Thank you for your help in keeping an obsessive anonymous IP's uncited and disruptive edits from taking away what is a very good, solid entry. Your edits are much appreciated. --Tenebrae 03:31, 27 April 2007 (UTC)

Edit summary

Thanks for this. It's the best edit summary I've read in weeks. I was deeply confused when I first saw it on my watchlist, but once I read your comment, it really put a smile on my face. Cheers, Black Falcon (Talk) 01:49, 3 May 2007 (UTC)

Reston Town Center

Ross,

I am not sure if you live in Reston or not, but "Clown Center" has in fact become common parlance here in this community. My adding it to the page was not an act of self promotion, the myspace reference was put there to document the claim, (the page is not mine.) If the fact that many people who frequent Reston Town Center bar scene refer to it is "Clown Center" is a fact, is it your job to judge them as foolish and remove this fact from the page? —The preceding unsigned comment was added by 69.250.45.97 (talk) 19:16, 13 May 2007 (UTC).

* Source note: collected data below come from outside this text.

(* ===== verification/Ast.v ===== *)
(** * The resolved query AST

    Models src/src/query/resolved/mod.rs (the resolved expressions, sources and
    queries), [ColumnMetadata] of src/src/catalog.rs, the operator enumerations
    of src/src/query/ast/types/expr.rs and [CastTarget] of
    src/src/query/cast.rs. *)

From S2P Require Import Prelude Value.

(** ** Types and casts *)

(** [postgres_types::Type]: the types the source names; any other by its OID. *)
Inductive PgType :=
| TText | TVarchar | TInt2 | TInt4 | TInt8 | TBool | TDate | TTimestamp
| TOther (oid : N).

#[export] Instance PgType_eq_dec : EqDecision PgType.
Proof. solve_decision. Defined.

Inductive CastTarget :=
| CastText | CastInt4 | CastInt8 | CastBool | CastDate
| CastOther (canonical : string).

#[export] Instance CastTarget_eq_dec : EqDecision CastTarget.
Proof. solve_decision. Defined.

#[export] Instance CastTarget_countable : Countable CastTarget.
Proof.
  refine (inj_countable'
    (fun t => match t with
       | CastText => inl 0 | CastInt4 => inl 1 | CastInt8 => inl 2
       | CastBool => inl 3 | CastDate => inl 4 | CastOther s => inr s end)
    (fun s => match s with
       | inl 0 => CastText | inl 1 => CastInt4 | inl 2 => CastInt8
       | inl 3 => CastBool | inl _ => CastDate | inr s => CastOther s end) _).
  by intros [].
Defined.

(** ** Columns *)

Record ColumnMetadata := {
  cm_name : string;
  cm_position : Z; (* 1-based, an i16 *)
  cm_type_oid : N;
  cm_data_type : PgType;
  cm_type_name : string;
  cm_cache_type_name : string;
  cm_is_primary_key : bool
}.

#[export] Instance ColumnMetadata_eq_dec : EqDecision ColumnMetadata.
Proof. solve_decision. Defined.

(** [ColumnPosition::index]: [unsigned_abs] then [saturating_sub(1)]. *)
Definition column_index (m : ColumnMetadata) : nat := Z.to_nat (Z.abs (cm_position m)) - 1.

Record ResolvedColumnNode := {
  rc_schema : string;
  rc_table : string;
  rc_table_alias : option string;
  rc_column : string;
  rc_metadata : ColumnMetadata
}.

(** [PartialEq for ResolvedColumnNode]: the alias is not part of identity. *)
Definition resolved_column_eqb (a b : ResolvedColumnNode) : bool :=
  bool_decide (rc_schema a = rc_schema b)
  && bool_decide (rc_table a = rc_table b)
  && bool_decide (rc_column a = rc_column b)
  && bool_decide (rc_metadata a = rc_metadata b).

Record ResolvedTableNode := {
  rt_schema : string;
  rt_name : string;
  rt_alias : option string;
  rt_relation_oid : N
}.

(** ** Operators and modes *)

Inductive UnaryOp :=
| UNot | UIsNull | UIsNotNull | UIsTrue | UIsNotTrue | UIsFalse | UIsNotFalse.

#[export] Instance UnaryOp_eq_dec : EqDecision UnaryOp.
Proof. solve_decision. Defined.

Inductive MultiOp :=
| MIn | MNotIn
| MBetween | MNotBetween | MBetweenSymmetric | MNotBetweenSymmetric
| MAny (comparison : BinaryOp)
| MAll (comparison : BinaryOp).

#[export] Instance MultiOp_eq_dec : EqDecision MultiOp.
Proof. solve_decision. Defined.

Inductive ArithmeticOp := AAdd | ASubtract | AMultiply | ADivide | AModulo.
Inductive SubLinkType := SlExists | SlAny | SlAll | SlExpr.
Inductive SubqueryKind := SkScalar | SkInclusion | SkExclusion.
Inductive JoinType := JInner | JLeft | JRight | JFull.
Inductive SetOpType := SetUnion | SetIntersect | SetExcept.
Inductive OrderDirection := OrdAsc | OrdDesc.
Inductive NullOrder := NullsDefault | NullsFirst | NullsLast.
Inductive FrameMode := FmRows | FmRange | FmGroups.
Inductive FrameExclusion := FeNoOthers | FeCurrentRow | FeGroup | FeTies.

Record TableAlias := { ta_name : string; ta_columns : list string }.

(** ** Expressions, sources and queries *)

Inductive ResolvedScalarExpr :=
| SColumn (c : ResolvedColumnNode)
| SIdentifier (name : string)
| SFunction (f : ResolvedFunctionCall)
| SLiteral (v : LiteralValue)
| SCase (arg : option ResolvedScalarExpr) (whens : list ResolvedCaseWhen)
    (default : option ResolvedScalarExpr)
| SArithmetic (left : ResolvedScalarExpr) (op : ArithmeticOp) (right : ResolvedScalarExpr)
| SSubquery (query : ResolvedQueryExpr) (outer_refs : list ResolvedColumnNode)
| SArray (elements : list ResolvedScalarExpr)
| STypeCast (expr : ResolvedScalarExpr) (target : CastTarget)
with ResolvedFunctionCall :=
| FunctionCall (name : string) (args : list ResolvedScalarExpr)
    (agg_star agg_distinct : bool) (agg_order : list ResolvedOrderByClause)
    (agg_filter : option ResolvedWhereExpr) (over : option ResolvedWindowSpec)
with ResolvedWindowSpec :=
| WindowSpec (partition_by : list ResolvedScalarExpr)
    (order_by : list ResolvedOrderByClause) (frame : option ResolvedWindowFrame)
with ResolvedWindowFrame :=
| WindowFrame (mode : FrameMode) (start finish : ResolvedFrameBound)
    (exclusion : FrameExclusion)
with ResolvedFrameBound :=
| FbUnboundedPreceding
| FbOffsetPreceding (e : ResolvedScalarExpr)
| FbCurrentRow
| FbOffsetFollowing (e : ResolvedScalarExpr)
| FbUnboundedFollowing
with ResolvedCaseWhen :=
| CaseWhen (condition : ResolvedWhereExpr) (result : ResolvedScalarExpr)
with ResolvedOrderByClause :=
| OrderByClause (expr : ResolvedScalarExpr) (direction : OrderDirection)
    (null_order : NullOrder)
with ResolvedWhereExpr :=
| WScalar (s : ResolvedScalarExpr)
| WUnary (op : UnaryOp) (expr : ResolvedWhereExpr)
| WBinary (op : BinaryOp) (lexpr rexpr : ResolvedWhereExpr)
| WMulti (op : MultiOp) (exprs : list ResolvedWhereExpr)
| WSubquery (query : ResolvedQueryExpr) (sublink_type : SubLinkType)
    (test_expr : option ResolvedScalarExpr) (outer_refs : list ResolvedColumnNode)
with ResolvedTableSource :=
| TsTable (t : ResolvedTableNode)
| TsSubquery (query : ResolvedQueryExpr) (alias : TableAlias) (kind : SubqueryKind)
| TsJoin (join_type : JoinType) (left right : ResolvedTableSource)
    (qual : ResolvedJoinQual)
with ResolvedJoinQual :=
| JqOn (e : ResolvedWhereExpr)
| JqUsing (columns : list string) (predicate : ResolvedWhereExpr)
| JqCross
with ResolvedSelectNode :=
| SelectNode (distinct : bool)
    (columns : option (list (ResolvedScalarExpr * option string)))
    (from : list ResolvedTableSource) (where_clause : option ResolvedWhereExpr)
    (group_by : list ResolvedColumnNode) (having : option ResolvedWhereExpr)
with ResolvedQueryBody :=
| QbSelect (s : ResolvedSelectNode)
| QbValues (rows : list (list LiteralValue))
| QbSetOp (op : SetOpType) (all : bool) (left right : ResolvedQueryExpr)
with ResolvedQueryExpr :=
| QueryExpr (body : ResolvedQueryBody) (order_by : list ResolvedOrderByClause)
    (limit : option (option LiteralValue * option LiteralValue)).

Definition sel_where (s : ResolvedSelectNode) : option ResolvedWhereExpr :=
  let 'SelectNode _ _ _ w _ _ := s in w.
Definition sel_from (s : ResolvedSelectNode) : list ResolvedTableSource :=
  let 'SelectNode _ _ f _ _ _ := s in f.

(** [ResolvedJoinNode::predicate]. *)
Definition join_predicate (qual : ResolvedJoinQual) : option ResolvedWhereExpr :=
  match qual with
  | JqOn e | JqUsing _ e => Some e
  | JqCross => None
  end.

(** Induction over the operators of a WHERE expression; the operands of an IN
    list and the parts of a subquery are left opaque. *)
Definition where_expr_ind (P : ResolvedWhereExpr -> Prop)
    (Hscalar : forall s, P (WScalar s))
    (Hunary : forall op e, P e -> P (WUnary op e))
    (Hbinary : forall op l r, P l -> P r -> P (WBinary op l r))
    (Hmulti : forall op es, P (WMulti op es))
    (Hsubquery : forall q sl te refs, P (WSubquery q sl te refs)) : forall e, P e :=
  fix go e :=
    match e with
    | WScalar s => Hscalar s
    | WUnary op e => Hunary op e (go e)
    | WBinary op l r => Hbinary op l r (go l) (go r)
    | WMulti op es => Hmulti op es
    | WSubquery q sl te refs => Hsubquery q sl te refs
    end.

(** Induction over the join tree of a FROM item. *)
Definition source_ind (P : ResolvedTableSource -> Prop)
    (Htable : forall t, P (TsTable t))
    (Hsubquery : forall q a k, P (TsSubquery q a k))
    (Hjoin : forall jt l, P l -> forall r, P r -> forall qual, P (TsJoin jt l r qual))
    : forall s, P s :=
  fix go s :=
    match s with
    | TsTable t => Htable t
    | TsSubquery q a k => Hsubquery q a k
    | TsJoin jt l r qual => Hjoin jt l (go l) r (go r) qual
    end.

I've lived and worked in Reston for almost 20 years, and I've never heard the term. The MySpace page contains nothing of interest, and pages like it don't qualify as sources under the Wikipedia reliable sources guidelines. RossPatterson 19:48, 13 May 2007 (UTC)

Thanks

For the edit -- and especially the model -- on how to mark that a citation is needed. Bellagio99 02:06, 6 June 2007 (UTC)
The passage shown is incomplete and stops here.